- Directed by: Marion Gering
- Based on: Meeting with Japan by Fosco Maraini
- Produced by: Marion Gering
- Starring: Kazuko Mine
- Narrated by: Paulette Girard Tom Rowe (English)
- Music by: Marcello Abbado
- Distributed by: Victoria Films Times Film Corp.
- Release date: June 7, 1963 (US);
- Running time: 68 mins.
- Country: Italy

= Violated Paradise =

1963 film by Marion Gering

Violated Paradise (also known as Scintillating Sin, Sea Nymphs; U.S. titles: Diving Girls of Japan and The Diving Girls' Island) is a 1963 Italian sexploitation film directed and produced by Marion Gering and starring Kazuko Mine. It was based on the 1960 book Meeting with Japan by Fosco Maraini (per film credits).

==Plot==
A girl from a remote village in northern Japan travels to Tokyo in the hope of becoming a geisha. On her way to the city, she sees a village where she is attracted towards a fisherman. There, women work as pearl divers (Japanese: ama・海女, "sea women"). When she reaches the city, she decides against being a geisha and works as a hotel maid instead. In the end, the fisherman reaches the city, marries her and takes her to the village, where she works as a pearl diver.

==Cast==
- Kazuko Mine as Tomako
- Paulette Girard as narrator
- Tom Rowe as narrator

==Production==
Fosco Maraini and Roy M. Yaginuma were directors of photography.
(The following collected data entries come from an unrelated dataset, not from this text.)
(** C17. A client need not prove that it has the key of its certificate. After
    ClientKeyExchange the server goes on exactly when the next record is the one byte
    1, of whatever type, and then with its state unchanged, or is a CertificateVerify
    that holds and a ChangeCipherSpec follows. *)
Theorem certificate_verify_optional (s s' : server) :
  step_client_verify false a s = (s', Ok tt) <->
  exists s1 t payload, on_io (parse_io "read post-CKE record: ") read_plaintext_record s = (s1, Ok (t, payload)) /\
    (payload = [1] /\ s' = s1 \/
     hd_error payload = Some (handshake_code CertificateVerify) /\
     exists s2, on_hs (process_certificate_verify payload (a_client_sign_distid a)) s1 = (s2, Ok tt) /\
       on_io (parse_io "read CCS: ") read_plaintext_record s2 = (s', Ok (TLCP_RECORD_TYPE_CCS, [1]))).
Proof.
  unfold step_client_verify. rewrite bindM_ok_iff. split.
  - intros (s1 & [t p] & E & Y). exists s1, t, p. split; [exact E|]. cbn [snd] in Y. destruct p as [|b p].
    + injection Y as _ Y. now apply check_ccs_iff in Y as [_ Y].
    + rewrite (proj2 (Z.ltb_lt 0 _)) in Y by (rewrite len_cons; pose proof (len_nonneg p); lia). cbn [andb nth] in Y.
      destruct (Z.eqb_spec b (handshake_code CertificateVerify)) as [->|N].
      * right. split; [reflexivity|]. apply bindM_ok_iff in Y as (s2 & [] & V & Y). exists s2. split; [exact V|]. now apply step_read_ccs_iff.
      * left. injection Y as <- Y. now apply check_ccs_iff in Y as [_ ->].
  - intros (s1 & t & p & E & [[-> ->]|[Hd (s2 & V & Y)]]); exists s1, (t, p) || exists s1, (t, [1]); (split; [exact E|]); [reflexivity|].
    destruct p as [|b p]; [easy|]. injection Hd as ->. cbn [snd nth]. rewrite (proj2 (Z.ltb_lt 0 _)) by (rewrite len_cons; pose proof (len_nonneg p); lia).
    rewrite Z.eqb_refl. cbn [andb]. apply bindM_ok_iff. exists s2, tt. split; [exact V|]. now apply step_read_ccs_iff.
Qed.

(** Static ECC under tlcp-gmssl-compat cannot complete: the server makes an
    ephemeral key for it but reads the client's message as a ciphertext, from which no
    ephemeral key of the client can be taken. *)
Theorem compat_static_ecc_fails (d : ServerDraws) (now : Z) (s s1 s' : server) (ch : TlcpClientHello) (suite : TlcpCipherSuite) (stream : TlcpStream T) :
  step_hello a d now s = (s1, Ok (ch, suite)) -> mode_of suite = Ecc -> accept_with_certs true a d now s <> (s', Ok stream).
Proof.
  intros Hl M Y. unfold accept_with_certs in Y. apply bind_lift_iff in Y as ([sc ec] & _ & Y). apply bindM_ok_iff in Y as (s1' & [ch' suite'] & Hl' & Y).
  rewrite Hl in Hl'. injection Hl' as <- <- <-. rewrite bind_gets in Y. apply bindM_ok_iff in Y as (s2 & [] & _ & Y).
  apply bindM_ok_iff in Y as (s3 & kp & K & Y). apply bindM_ok_iff in Y as (s4 & [] & _ & Y). apply bindM_ok_iff in Y as (s5 & [] & _ & Y).
  apply bindM_ok_iff in Y as (s6 & cke & Ck & Y). apply bindM_ok_iff in Y as (s7 & sk & _ & Y). rewrite bind_gets in Y. apply bind_lift_iff in Y as (pms & Pm & Y).
  unfold step_server_ske in K. rewrite M in K. apply bind_lift_iff in K as (m & _ & K). apply bindM_ok_iff in K as (s8 & [] & _ & K). injection K as _ <-.
  unfold step_read_cke in Ck. rewrite M in Ck. apply bindM_ok_iff in Ck as (s9 & pl & _ & Ck). apply bind_lift_iff in Ck as (cke' & F & Ck).
  apply bindM_ok_iff in Ck as (s10 & [] & _ & Ck). injection Ck as _ <-. unfold cke_from_body in F. apply bind_ok_iff in F as (p & _ & F). injection F as <-.
  unfold server_pms in Pm. rewrite M in Pm. discriminate Pm.
Qed.
End AcceptorProofs.

(** ** Witnesses *)

#[local] Existing Instances toy_crates tagged_sm3 toy_rsa toy_pkcs8.

(** The server of the connector's witness, which asks for client certificates. *)
Definition sample_acceptor : TlcpAcceptor := fold_left configure_acceptor
  [accept_dual_certs (toy_der 3) (toy_der 3) (generate (C := toy_sm2) tt) (generate (C := toy_sm2) tt); accept_sign_cert_chain [toy_der 2];
   accept_client_ca_chain [toy_der 1]] (acceptor_new (with_capacity 10)).

Definition sample_server_draws : ServerDraws :=
  {| sd_gmt := 5; sd_random := repeat 8 28; sd_session_id := repeat 3 32; sd_ephemeral := tt; sd_iv := repeat 0 16; sd_legacy_gmt := 0;
     sd_legacy_random := []; sd_legacy_context := Panic |}.

Definition server_start (input : bytes) : Peer pipe TlcpServerHandshake :=
  {| p_io := {| incoming := input; outgoing := [] |}; p_hs := server_new 0 []; p_log := []; p_rng := [] |}.

(** What the client of the connector's witness sends. *)
Definition sample_client_flight : bytes :=
  outgoing (p_io (fst (connect_with_certs false (fun _ => ""%string) sample_connector sample_draws 50 (client_start sample_flight)))).

(** The two ends of the witnesses talk to each other: the server answers what the
    client sends with the flight the client was given. *)
Example samples_talk :
  let r := accept_with_certs false sample_acceptor sample_server_draws 50 (server_start sample_client_flight) in
  succeeded r = true /\ outgoing (p_io (fst r)) = sample_flight.
Proof. vm_compute. split; reflexivity. Qed.


(** The hello of a client that offers static ECC. *)
Definition sample_hello : bytes := handshake_record (hello_of sample_connector sample_draws).

Lemma compat_static_ecc_fails_witness : exists s1 ch suite,
  step_hello sample_acceptor sample_server_draws 50 (server_start sample_hello) = (s1, Ok (ch, suite)) /\
  forall s' stream, accept_with_certs true sample_acceptor sample_server_draws 50 (server_start sample_hello) <> (s', Ok stream).
Proof.
  assert (B : match step_hello sample_acceptor sample_server_draws 50 (server_start sample_hello) with
              | (_, Ok (_, suite)) => match mode_of suite with Ecc => true | _ => false end | _ => false end = true) by (vm_compute; reflexivity).
  destruct (step_hello _ _ _ _) as [s1 [[ch suite]|e|]] eqn:E; [|discriminate B..]. exists s1, ch, suite. split; [reflexivity|].
  intros s' stream. apply (compat_static_ecc_fails _ _ _ _ _ s' _ _ stream E). now destruct (mode_of suite).
Defined.

(** A client that presents the certificates of another and has no key for them. *)
Definition impostor (k : TlcpConnector) (d : Draws) (now : Z) : M (Peer pipe TlcpHandshake) TlcpError (TlcpStream pipe) :=
  step_client_hello k d ;;;
  server_hello <-- step_server_hello ;;;
  cert_pair <-- step_certificate ;;;
  suite <-- lift (negotiated_suite server_hello cert_pair) ;;;
  ske <-- step_read_ske suite ;;;
  transcribe (snd ske) ;;;
  cr <-- step_cert_request ;;;
  step_server_hello_done false (snd cr) ;;;
  send (parse_io "") (client_certificate_message k) ;;;
  transcribe (client_certificate_message k) ;;;
  r <-- step_client_key_exchange false k d suite cert_pair (fst ske) ;;;
  step_keys server_hello (fst r) None ;;;
  stream <-- open_stream server_hello ;;;
  over_stream stream (finished_exchange d now).

Definition without_key : TlcpConnector :=
  configure (connector_new (with_capacity 10)) (with_cipher_suites [TLS_ECC_SM4_GCM_SM3]).
Definition victim_certs : list bytes := [toy_der 3; toy_der 3; toy_der 2].
Definition impostor_connector : TlcpConnector := configure without_key (with_client_certs victim_certs "" None None).

(** The server that requires client certificates takes it for the other. *)
Example impostor_accepted :
  let flight := outgoing (p_io (fst (impostor impostor_connector sample_draws 50 (client_start sample_flight)))) in
  match snd (accept_with_certs false sample_acceptor sample_server_draws 50 (server_start flight)) with
  | Ok stream => peer_client_certs_cache stream = victim_certs
  | _ => False
  end.
Proof. vm_compute. reflexivity. Qed.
A few images shot by Maraini's crew were used in the production.

Marcello Abbado composed the film's music with additional scores provided by Sergio Pagoni.

==Release==
The film's New York premiere was held on June 7, 1963. Victoria Films and Times Film Corp. were the film's distributors.

In the United States, the film was advertised as adults-only. In North Carolina, the film was shown as a double feature along with 1000 Shapes of a Female.

== Reception ==
Boxoffice wrote: "A beautifully photographed exploitation film which concentrates on female nudity yet is far above the usual picture made for and relegated to the downtown sex houses in the key cities. ... This is strictly documentary stuff, designed mainly to shock patrons, and, with the Tokyo nightclub revelations, make the picture strictly adult fare – informative though much of it is."
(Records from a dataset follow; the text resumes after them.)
(** ** Sizes *)

Lemma server_random_len : len (sd_random ds) = 28 -> len (server_random_of ds) = 32.
Proof. intros L. unfold server_random_of. rewrite len_app, len_be_bytes, L. reflexivity. Qed.

Lemma concat_pairs (l : list bytes) : forallb (fun s => len s =? 2) l = true -> len (List.concat l) = 2 * len l.
Proof.
  induction l as [|b l IH]; [reflexivity|]. cbn [forallb List.concat]. intros F. apply andb_true_iff in F as [B F]. apply Z.eqb_eq in B.
  rewrite len_app, len_cons, B, IH by exact F. lia.
Qed.

Variables log log' : audit_log.
Hypothesis S : rsa_setup log log'.

Lemma client_hello_size : len (client_hello_body rsa_client_hello) <= 16380.
Proof.
  pose proof (setup_count _ _ S). unfold client_hello_body, rsa_client_hello, client_hello_of.
  cbn [ch_version ch_random ch_session_id ch_cipher_suites ch_compression_methods]. rewrite !len_app, !len_be_bytes, concat_pairs by apply (setup_suites _ _ S).
  rewrite (setup_random _ _ S). change (len TLCP_VERSION_1_0) with 2. rewrite ?len_cons, ?len_nil. lia.
Qed.

Lemma suite_known : In suite all_suites.
Proof. exact (proj1 (find_suite_some _ _ (setup_choice _ _ S))). Qed.

Lemma server_hello_size : len (server_hello_body rsa_server_hello) <= 16380.
Proof.
  pose proof (setup_session _ _ S). unfold server_hello_body, rsa_server_hello, server_hello_of. cbn [sh_version sh_random sh_session_id sh_cipher_suite sh_compression_method].
  assert (L2 : len (suite_id suite) = 2) by (pose proof suite_known as Ia; repeat (destruct Ia as [<-|Ia]; [reflexivity|]); destruct Ia).
  rewrite !len_app, !len_cons, !len_nil, L2, server_random_len by apply (setup_server_random _ _ S). change (len TLCP_VERSION_1_0) with 2. lia.
Qed.

Lemma received_enc_cert : enc_cert (received rsa_certs) = enc_cert rsa_certs /\ sign_cert (received rsa_certs) = sign_der.
Proof. unfold rsa_certs, server_cert_pair. rewrite (setup_mode _ _ S). now destruct (a_rsa_single_cert_mode a). Qed.

(** ** The client up to the keys *)

Lemma transcribe_at b i o h l g : transcribe b (at_ i o h l g) = (at_ i o (set_client_transcript h (c_transcript h ++ b)) l g, Ok tt).
Proof. reflexivity. Qed.

Definition client_hello_context : TlcpHandshake :=
  set_client_transcript (fst (create_client_hello (with_suites (new_client (dr_random d)) (k_cipher_suites k)))) (client_hello_to_bytes rsa_client_hello).

Lemma client_sends_hello i o h l g : step_client_hello k d (at_ i o h l g) =
  (at_ i (o ++ handshake_record (client_hello_to_bytes rsa_client_hello)) client_hello_context l g, Ok tt).
Proof. reflexivity. Qed.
Jasper Sharp wrote in his 2008 book Behind the pink curtain that the film stood "as a fascinating visual document of a city in the midst of major transition".
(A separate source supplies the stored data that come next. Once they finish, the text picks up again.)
Lemma begin_iff c (s s' : S) : begin_ticket c s = (s', Ok tt) <-> s' = s /\ check_size c = Ok tt /\ used s c = false.
Proof.
  unfold begin_ticket. rewrite bind_lift. destruct (check_size c) as [[]| |]; [|split; [discriminate|now intros (_ & ? & _)]..].
  unfold bindM at 1. rewrite replay_law. unfold failIf. destruct (used s c); split; try discriminate.
  - now intros (_ & _ & ?).
  - now intros [= <-].
  - now intros [-> _].
Qed.

Lemma begin_store c (s : S) : fst (begin_ticket c s) = s.
Proof. unfold begin_ticket. rewrite bind_lift. destruct (check_size c) as [[]| |]; try reflexivity. unfold bindM. rewrite replay_law. now destruct (used s c). Qed.

Lemma finish_ok c ks now (s s' : S) st : finish_ticket c ks now s = (s', Ok st) <->
  open_ticket c ks now = Ok st /\ mark_ticket_used c s = (s', Ok tt).
Proof.
  unfold finish_ticket. rewrite bind_lift. destruct (open_ticket c ks now) as [x| |]; [|split; [discriminate|now intros []]..].
  unfold bindM, ret. destruct (mark_ticket_used c s) as [s1 [[]| |]]; split; try discriminate; try (now intros [_ [=]]).
  - intros [= <- <-]. now split.
  - now intros [[= <-] [= <-]].
Qed.

Lemma mark_ok_iff c (s : S) : (exists s', mark_ticket_used c s = (s', Ok tt)) <-> used s c = false.
Proof.
  split.
  - intros (s' & E). destruct (used s c) eqn:U; [|reflexivity]. destruct (mark_again c s U) as (e & F). congruence.
  - intros U. destruct (mark_fresh c s U) as (s' & E & _). now exists s'.
Qed.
The Realists critic called the film a "short bore".

== Home media ==
The film was included in the DVD for The Notorious Concubines. Reviewer Douglas Pratt wrote: "The full screen picture has faded colors and lots of scratches, but is tolerable.

DVD Verdict called it a combination of National Geographic and native Japanese styles and "awash with scrapes, dirt, and highly irritating editing jumps".